A Brief Commentation


You’ve probably heard the old joke (which certainly does not bear repeating, but try and stop me) about the aristocratic young potato whose parents would not allow her to marry Dan Rather because he was only a common tater.  But today’s question is: does a commentator commentate?  By the same token, does an administrator administrate, does an orientation orientate, and do planes in formation formate?

The answer to all the above is yes—sort of.  All those verbs—commentate, administrate, orientate, and yes, believe it or not, formate—are back formations that were formated—oops, formed—from longer words mistakenly assumed to be derivatives of non-existent shorter ones. These back-formed –ate words derive from Latin and French and came into English without reference to the shorter English words that they resemble.  Commentator, for example, from which commentate was invented, was from the Latin commentatio (“a study or meditation”) and not from the English word comment.  Commentator was used in English from the 14th century, and commentate as a verb came along by the end of the 18th century. 

Most back-formed words are considered sub-standard, needless variants--comment, administer, orient, and form will usually suffice--but sometimes the back-formations, such as donate, notate, sedate, and spectate, achieve accepted status. 

Not all back-formations end in –ate. Others, of varying degrees of acceptability, include emote, enthuse, diagnose, intuit, and reune. Some are often purposely used for humorous effect, like buttle, burgle, couth, kempt, and shevelled.   P. G. Wodehouse once wrote of a man, “…if not actually disgruntled, he was far from being gruntled.”
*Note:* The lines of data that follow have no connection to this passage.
(** [roundtrip] What the edge writes, the connector reads: every message has a text,
    and the text is read back to the same message (its method in capitals) exactly when its
    identifier is not empty, its route is allowed and its principal is well formed. *)
Theorem edge_message_arrives m : own_order (edge_headers m) ->
  exists t, JSON_stringify (edge_message_value EDGE_PROTOCOL_VERSION m) = Ok (Some t)
    /\ parseEdgeToConnectorMessage t = if valid_edge_message m then Some (normal_message m) else None.
Proof using JL JRL JIL.
  intros Ho. destruct (arrival _ (edge_message_same EDGE_PROTOCOL_VERSION m Ho)) as (t & Et & Ep). exists t. split; [done|]. clear Et.
  unfold parseEdgeToConnectorMessage, message_type.
  destruct m as [|id me pa h b p|id r]; apply parsed_record in Ep as ->; read_fields; rewrite version_of; simpl; [done| |].
  - rewrite nonempty_of, record_of, principal_of. by destruct (sempty id), (isAllowedEdgeRequest me pa), (valid_principal p).
  - rewrite nonempty_of, reason_of. by destruct (sempty id).
Qed.

(** [roundtrip] What a connector writes, the edge reads: a text of version 3 is read back to
    the same message exactly when it is well formed, one of version 2 when it also says no
    runtime; neither parser takes a message of the other version. *)
Theorem connector_message_arrives m : own_order (connector_headers m) ->
  (exists t, JSON_stringify (connector_message_value EDGE_PROTOCOL_VERSION m) = Ok (Some t)
     /\ parseConnectorToEdgeMessage t = (if valid_connector_message m then Some m else None)
     /\ parseLegacyConnectorToEdgeMessage t = None)
  /\ (exists t, JSON_stringify (connector_message_value LEGACY_EDGE_PROTOCOL_VERSION m) = Ok (Some t)
     /\ parseConnectorToEdgeMessage t = None
     /\ parseLegacyConnectorToEdgeMessage t
        = match m with
          | connector_ready (Some _) => None
          | _ => if valid_connector_message m then Some m else None
          end).
Proof using JL JRL JIL.
  intros Ho. unfold parseConnectorToEdgeMessage, parseLegacyConnectorToEdgeMessage, message_type, parse_response.
  split; [set (v := EDGE_PROTOCOL_VERSION)|set (v := LEGACY_EDGE_PROTOCOL_VERSION)];
    destruct (arrival _ (connector_message_same v m Ho)) as (t & Et & Ep); exists t; (split; [done|]); subst v;
    clear Et; destruct m as [[r|]|id s [h|] b]; apply parsed_record in Ep as ->; read_fields; rewrite !version_of; simpl;
    rewrite ?runtime_of, ?nonempty_of, ?status_of, ?(optional_headers_of (Some h)), ?(optional_headers_of None);
    try destruct (valid_runtime r); try destruct (sempty id), (100 <=? s), (s <=? 599); done.
Qed.

(** *** What is accepted *)
Lemma bounded_some n v s : bounded_text n v = Some s -> within_length n s = true.
Proof. destruct v; try done. unfold bounded_text. intros H. by step_in H. Qed.
Lemma nonempty_some v s : nonempty_text v = Some s -> sempty s = false.
Proof. destruct v; try done. unfold nonempty_text. intros H. by step_in H. Qed.
Lemma checked_some f v s : checked_text f v = Some s -> f s = true.
Proof. destruct v; try done. unfold checked_text. intros H. by step_in H. Qed.
Lemma positive_some v z : isPositiveSafeInteger v = Some z -> safe_positive z = true.
Proof. destruct v; try done. unfold isPositiveSafeInteger. intros H. by step_in H. Qed.
Lemma status_some v z : response_status v = Some z -> (100 <=? z) && (z <=? 599) = true.
Proof.
  destruct v; try done. unfold response_status. intros H. step_in H.
  match goal with E : _ || _ = false |- _ => apply orb_false_iff in E end. lia.
Qed.
Lemma scopes_some v ss : parse_scopes v = Some ss -> valid_scopes ss = true.
Proof.
  destruct v as [| | | | |vs| |]; try done. unfold parse_scopes, valid_scopes. intros H.
  destruct (_ || _) eqn:E in H; [done|]. apply bind_Some in H as (ss' & Em & H).
  destruct (_ =? _)%nat eqn:E0 in H; simplify_eq/=.
  apply mapM_Some in Em as Hf. apply Forall2_length in Hf as Hl. rewrite <- Hl, <- dedup_length.
  apply orb_false_iff in E as [-> E2]. rewrite Nat.ltb_antisym in E2. apply negb_false_iff in E2 as ->. rewrite E0.
  cbn. rewrite andb_true_r. apply forallb_forall. intros s Hs%list_elem_of_In.
  apply list_elem_of_lookup in Hs as [i Hi]. destruct (Forall2_lookup_r _ _ _ _ _ Hf Hi) as (v & _ & Hv).
  by eapply bounded_some.
Qed.
Lemma principal_some v p : parseAuthenticatedEdgePrincipal v = Some p -> valid_principal p = true.
Proof.
  unfold parseAuthenticatedEdgePrincipal, valid_principal. destruct v; try done. cbn [isRecord mbind option_bind].
  intros H. case_hyp H; [done|]. repeat (apply bind_Some in H as (? & ? & H)).
  assert (valid_scopes (scopes p) = true /\ within_length 512 (subject p) = true) as [-> ->].
  { case_hyp H; [|apply bind_Some in H as (? & ? & H)]; simplify_eq/=; eauto using scopes_some, bounded_some. }
  cbn. case_hyp H; [by simplify_eq|]. apply bind_Some in H as (? & ? & H). simplify_eq/=. by eapply bounded_some.
Qed.
Lemma runtime_some v r : parseConnectorRuntimeIdentity v = Some r -> valid_runtime r = true.
Proof.
  unfold parseConnectorRuntimeIdentity, valid_runtime. destruct v; try done. cbn [isRecord mbind option_bind].
  intros H. do 2 (case_hyp H; [done|]). repeat (apply bind_Some in H as (? & ? & H)). injection H as <-.
  cbn [connectorInstanceId connectionGeneration processStartedAt catalogContractRevision toolSetRevision toolCount serverVersion nodePid hostPid].
  rewrite !andb_true_iff. split_and!;
    lazymatch goal with
    | |- within_length _ _ = true => eapply bounded_some; eassumption
    | |- safe_positive _ = true => eapply positive_some; eassumption
    | H : checked_text ?f _ = Some ?x |- ?f ?x = true => exact (checked_some _ _ _ H)
    end.
Qed.
Lemma upper_idem s : toUpperCase (toUpperCase s) = toUpperCase s.
Proof.
  unfold toUpperCase. induction s as [|c s IH]; [done|]. cbn. rewrite IH. f_equal.
  destruct c as [[] [] [] [] [] [] [] []]; reflexivity.
Qed.
Lemma allowed_upper me pa : isAllowedEdgeRequest (toUpperCase me) pa = isAllowedEdgeRequest me pa.
Proof. unfold isAllowedEdgeRequest. by rewrite upper_idem. Qed.
Lemma response_some es m : parse_response es = Some m -> valid_connector_message m = true.
Proof.
  unfold parse_response. intros H. repeat (apply bind_Some in H as (? & ? & H)). simplify_eq/=.
  apply nonempty_some in H0 as ->. eapply status_some in H1 as E. by rewrite <- andb_assoc, E.
Qed.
The Bard of Buffalo Bayou, who was in a brace for weeks after trying some back-formations, insists on trying again:

            In a creet hotel in a mid-sized urb,
            The sign on the door commands, “Do Turb.”
            The gruntled occupants are trying to coze
            So don’t surveil them, for heaven knows
            They’re still gidding from their recent marriage,
            And not one visitor will they dain or parage.


1 comment:

  1. Although I am normally pretty traught and pair your attempts at poetation make me want to add a dis to dos.